The paper presents evidence that BEL-1-producing E. coli may have evolved in hospital sewage ecosystems rather than originating from human sources.

## Key findings

- BEL-1 and KPC-2 co-producing E. coli isolates were found in hospital wastewater over 10 months.
- The isolates carried similar plasmids with shared genetic regions and a phage-like structure, suggesting in situ adaptation.
- No colonized patients were found, supporting the idea that these isolates originated in the sewage environment.

## Abstract

Hospital sewage is an ecosystem that facilitates the transfer of antibiotic and heavy metal resistance genes and the interaction of human and environmental bacteria.

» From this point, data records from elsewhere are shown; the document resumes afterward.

(* ===== verification/Downloader.v ===== *)
(** * The download loop

    The round loop of [Download] ([downloader.go]): requests are built from the
    committed state, posted with retries, and the committed control state of a
    response decides how the next one is made; SABR errors and reload requests
    are recovered from within budgets. *)
From S2P Require Import Prelude Errors Varint GoStrings Url Wire Messages UmpReader Directives ContextState Assembler.
From S2P Require Import Control Request Digest Recovery Headers Post.

(** ** Limits *)

Record limits := mkLimits {
  lim_maxRounds : Z;
  lim_maxSabrErrors : Z;
  lim_maxReloads : Z
}.

(** [if value <= 0 || value > max { value = max }] *)
Definition clamp (value max : Z) : Z := if (value <=? 0) || (value >? max) then max else value.

Definition limits_of (config : Config) : limits :=
  mkLimits (clamp (cfg_MaxRounds config) MaxRounds)
    (clamp (cfg_MaxSabrErrorRecoveries config) MaxSabrErrorRecoveries)
    (clamp (cfg_MaxReloadAttempts config) MaxReloadAttempts).

Definition maxSABRAttempts : Z := 100.

Section Download.
Context {F W T S : Type} `{!OsFile F} `{!Sha256} `{!UnicodeTables} `{!IoReader S} `{!Env T S}.
Context (onCommit : option (trackAssembler F W -> option go_error * W)).

(** The variables of the loop. *)
Record session := mkSession {
  ses_config : Config;
  ses_serverURL : bytes;
  ses_requestNumber : Z;
  ses_playerTimeMs : Z;
  ses_selectedFormat : bool;
  ses_bufferedRanges : list BufferedRange;
  ses_playbackCookie : bytes;
  ses_contexts : sabrContextState;
  ses_redirects : redirectTracker;
  ses_sabrErrors : Z;
  ses_reloads : Z;
  ses_assembler : trackAssembler F W;
  ses_world : T
}.

#[export] Instance eta_session : Eta session :=
  fun s => mkSession (ses_config s) (ses_serverURL s) (ses_requestNumber s) (ses_playerTimeMs s)
    (ses_selectedFormat s) (ses_bufferedRanges s) (ses_playbackCookie s) (ses_contexts s) (ses_redirects s)
    (ses_sabrErrors s) (ses_reloads s) (ses_assembler s) (ses_world s).
Definition isStringFilterKey (field : bytes) : bool :=
  negb (bool_decide (field = [])) &&
  forallb (fun r => ascii_letter r || ascii_digit r || (r =? 95)%Z || (r =? 46)%Z || (r =? 45)%Z)
          (runes field).

Definition isNumericFilterValue (v : bytes) : bool :=
  let '(number, rest) := cut_at (fun c => negb (is_digit c || is_byte dot c)) v in
  if bool_decide (number = []) then false
  else match rest with
       | None | Some [] => true
       | Some (u :: rest) =>
           any_of "kKmMgGtTpPeEzZyY" u &&
           let rest := match rest with c :: r => if is_byte "i" c then r else rest | [] => rest end in
           match rest with
           | [] => true
           | [c] => is_byte "B" c || is_byte "b" c
           | _ => false
           end
       end.

Definition needsLegacyQuotes (v : bytes) : bool :=
  bool_decide (v = []) || negb (forallb key_rune (runes v)).

Definition escapeLegacyQuotes (v : bytes) : bytes :=
  flat_map (fun c => if is_byte backslash c || is_byte dquote c then [backslash; c] else [c]) v.

Definition quoted_operators : list string :=
  ["~="; "!~="; "^="; "!^="; "$="; "!$="; "*="; "!*="; "="; "!="]%string.

Definition reconstructLegacyFilter (f : Filter) : bytes :=
  let v := if existsb (fun op => bool_decide (f_Operator f = lit op)) quoted_operators &&
              needsLegacyQuotes (f_Value f)
           then dquote :: escapeLegacyQuotes (f_Value f) ++ [dquote] else f_Value f in
  f_Field f ++ f_Operator f ++ v.

Definition numeric_ops : list (string * filterOperation) :=
  [("<=", filterOpLE); (">=", filterOpGE); ("!=", filterOpNE);
   ("=", filterOpEQ); ("<", filterOpLT); (">", filterOpGT)]%string.

(** an optional [?] before a value, and the value behind it *)
Definition cut_question (trim : bytes -> bytes) (rest : bytes) : bool * bytes :=
  match rest with
  | c :: r => if is_byte "?" c then (true, trim r) else (false, rest)
  | [] => (false, [])
  end.

Fixpoint compileNumeric_ops (ops : list (string * filterOperation)) (trimmed raw : bytes) (sp : span)
  : res (option compiledFilter) :=
  match ops with
  | [] => Ok None
  | (text, op) :: ops' =>
      match Index trimmed (lit text) with
      | Some (S _ as index) =>
          let field := TrimSpace (take index trimmed) in
          let '(noneInclusive, rest) :=
            cut_question TrimSpace (TrimSpace (drop (index + length (lit text)) trimmed)) in
          if isNumericFilterKey field && isNumericFilterValue rest then
            match parseFilterNumber rest with
            | None => Err (selectorSyntax (start sp) (end_ sp)
                             ("Invalid value in format specification"%string, [rest; raw]))
            | Some number =>
                Ok (Some (mkCompiled filterKindNumeric field op false noneInclusive number [] None sp))
            end
          else compileNumeric_ops ops' trimmed raw sp
      | _ => compileNumeric_ops ops' trimmed raw sp
      end
  end.

Definition compileNumericFilter (raw : bytes) (sp : span) : res (option compiledFilter) :=
  compileNumeric_ops numeric_ops (TrimSpace raw) raw sp.

(** one occurrence of an operator: where its negation starts, where it starts *)
Record stringOpMatch := mkOpMatch { negStart : nat; opStart : nat; opEnd : nat }.

Definition match_at (input op : bytes) (index : nat) : stringOpMatch :=
  let '(spaces, before) := cut_at (fun c => negb (IsSpace (b2z c))) (rev (take index input)) in
  let negStart :=
    match before with
    | Some (c :: _) => if is_byte "!" c then index - length spaces - 1 else index
    | _ => index
    end in
  mkOpMatch negStart index (index + length op).

Definition findStringOperator (input op : bytes) : list stringOpMatch :=
  map (match_at input op)
      (List.filter (fun index => HasPrefix (drop index input) op)
                   (seq 0 (S (length input) - length op))).

Definition isOnlySpaces (text : bytes) : bool := forallb IsSpace (runes text).

Definition isNegationPrefix (text : bytes) : bool :=
  match text with c :: t => is_byte "!" c && isOnlySpaces t | [] => false end.

Definition trimLeftSpaces (s : bytes) : bytes := TrimLeftFunc IsSpace s.

(** the body of a quoted value up to its closing quote; [index] is the position
    of [s] in the text, [acc] the builder *)
Fixpoint scan_quoted (quote : byte) (s acc : bytes) (index : nat) : option (bytes * nat) :=
  match s with
  | [] => None
  | ch :: s' =>
      if is_byte backslash ch then
        match s' with
        | c :: s'' => scan_quoted quote s'' (acc ++ [backslash; c]) (index + 2)
        | [] => None
        end
      else if is_byte quote ch then Some (acc, index + 1)
      else scan_quoted quote s' (acc ++ [ch]) (index + 1)
  end.

Definition parseStringFilterValue (rest : bytes) (sp : span) : res (bytes * nat) :=
  match rest with
  | [] => Ok ([], 0)
  | q :: body =>
      if is_byte dquote q || is_byte squote q then
        match scan_quoted q body [] 1 with
        | None => Err (selectorSyntax (start sp) (end_ sp) (msg "unclosed quoted filter value"))
        | Some ([], _) => Err (selectorSyntax (start sp) (end_ sp) (msg "empty quoted filter value"))
        | Some (captured, consumed) => Ok (captured, consumed)
        end
      else
        let index := prefix_len key_rune rest in
        Ok (take index rest, index)
  end.

Fixpoint unescapeFilterString (v : bytes) : bytes :=
  match v with
  | [] => []
  | c :: v' =>
      if is_byte backslash c then
        match v' with
        | next :: v'' =>
            if is_byte backslash next || is_byte dquote next || is_byte squote next
            then next :: unescapeFilterString v'' else c :: unescapeFilterString v'
        | [] => [c]
        end
      else c :: unescapeFilterString v'
  end.

Definition string_ops : list (string * filterOperation) :=
  [("^=", filterOpPrefix); ("$=", filterOpSuffix); ("*=", filterOpContains);
   ("~=", filterOpRegex); ("=", filterOpEQ)]%string.

Context {RE : RegexEngine}.

Definition compilePythonRegex (pattern : bytes) (sp : span) : res bytes :=
  if (maxRegexBytes <? zlen pattern)%Z then
    Err (selectorLimit (start sp) (end_ sp) (msg "regular expression exceeds size limit"))
  else if negb (utf8_Valid pattern) then
    Err (selectorSyntax (start sp) (end_ sp) (msg "regular expression is not valid UTF-8"))
  else match Translate pattern with
       | None => Err (selectorSyntax (start sp) (end_ sp) (msg "translation error"))
       | Some translated =>
           if (maxTranslatedRegexBytes <? zlen translated)%Z then
             Err (selectorLimit (start sp) (end_ sp)
                    (msg "translated regular expression exceeds size limit"))
           else if regex_compiles translated then Ok translated
           else Err (selectorSyntax (start sp) (end_ sp) (msg "invalid regular expression"))
       end.

(** one candidate operator at one place; [None] when the loop goes on *)
Definition compileString_at (trimmed : bytes) (op : filterOperation) (sp : span) (m : stringOpMatch)
  : res (option compiledFilter) :=
  let field := TrimSpace (take (negStart m) trimmed) in
  if negb (isStringFilterKey field) then Ok None else
  let negated := negStart m <? opStart m in
  if negated && negb (isNegationPrefix (take (opStart m - negStart m) (drop (negStart m) trimmed)))
  then Ok None else
  let '(noneInclusive, rest) :=
    cut_question trimLeftSpaces (trimLeftSpaces (drop (opEnd m) trimmed)) in
  '(captured, consumed) ← parseStringFilterValue rest sp;
  if (consumed =? 0) || negb (bool_decide (TrimSpace (drop consumed rest) = [])) then Ok None else
  let regex := bool_decide (op = filterOpRegex) in
  let text := if regex then captured else unescapeFilterString captured in
  expression ← (if regex then e ← compilePythonRegex text sp; Ok (Some e) else Ok None);
  Ok (Some (mkCompiled filterKindString field op negated noneInclusive (NumFloat (S754_zero false))
              text expression sp)).

Fixpoint first_match {A B} (f : A -> res (option B)) (l : list A) : res (option B) :=
  match l with
  | [] => Ok None
  | a :: l' =>
      r ← f a;
      match r with
      | Some b => Ok (Some b)
      | None => first_match f l'
      end
  end.

Definition compileStringFilter (raw : bytes) (sp : span) : res compiledFilter :=
  let trimmed := TrimSpace raw in
  r ← first_match (fun '(text, op) =>
        first_match (compileString_at trimmed op sp) (findStringOperator trimmed (lit text))) string_ops;
  match r with
  | Some predicate => Ok predicate
  | None => Err (selectorSyntax (start sp) (end_ sp) (msgq "Invalid filter specification" raw))
  end.

Definition compileFilterSpec (raw : bytes) (sp : span) : res compiledFilter :=
  if negb (utf8_Valid raw) then
    Err (selectorSyntax (start sp) (end_ sp) (msg "invalid UTF-8 in filter"))
  else
    r ← compileNumericFilter raw sp;
    match r with
    | Some predicate => Ok predicate
    | None => compileStringFilter raw sp
    end.

Definition compileFilter (f : Filter) : res Filter :=
  match f_predicate f with
  | Some _ => Ok f
  | None =>
      let f := if bool_decide (f_raw f = [])
               then let raw := reconstructLegacyFilter f in
                    f <| f_raw := raw |> <| f_span := mkSpan 0 (length raw) |>
               else f in
      predicate ← compileFilterSpec (f_raw f) (f_span f);
      let f := f <| f_predicate := Some predicate |> in
      Ok (if bool_decide (f_Field f = []) then f <| f_Field := cf_field predicate |> else f)
  end.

In this environment, we have detected the presence of 7 KPC-2 and BEL-1 co-producing E. coli isolates of two different clones over a 10-month period in the same hospital. All isolates carried blaKPC-2 and the operon mer on the same IncP plasmid of similar size and an IncN plasmid of different size each clone carrying blaBEL-1. Both IncN-blaBEL-1 plasmids shared a 77 kb region containing blaBEL-1 alongside with fosE, bla
OXA-10 and aac(6’)-1b genes in a class 3 integron within a Tn3 transposon. The major IncN plasmid contained in addition a region homolog to P1-like bacteriophage RCS47, including the lytic RepL and lysogenic proteins, but other phage regions were incomplete. The characters such as the temporal persistence in sewage, the absence of colonized patients in the hospital or in the region, the presence of a p1 phage-plasmid fusion and the infrequent class 3 integron as genetic platform would indicate that BEL-1-producing isolates could have been generated in situ by adaptation to human sewage. Part of the microbiota in these discharges could be explained by the interactions of sewage ecosystems and not derive directly from the hospital.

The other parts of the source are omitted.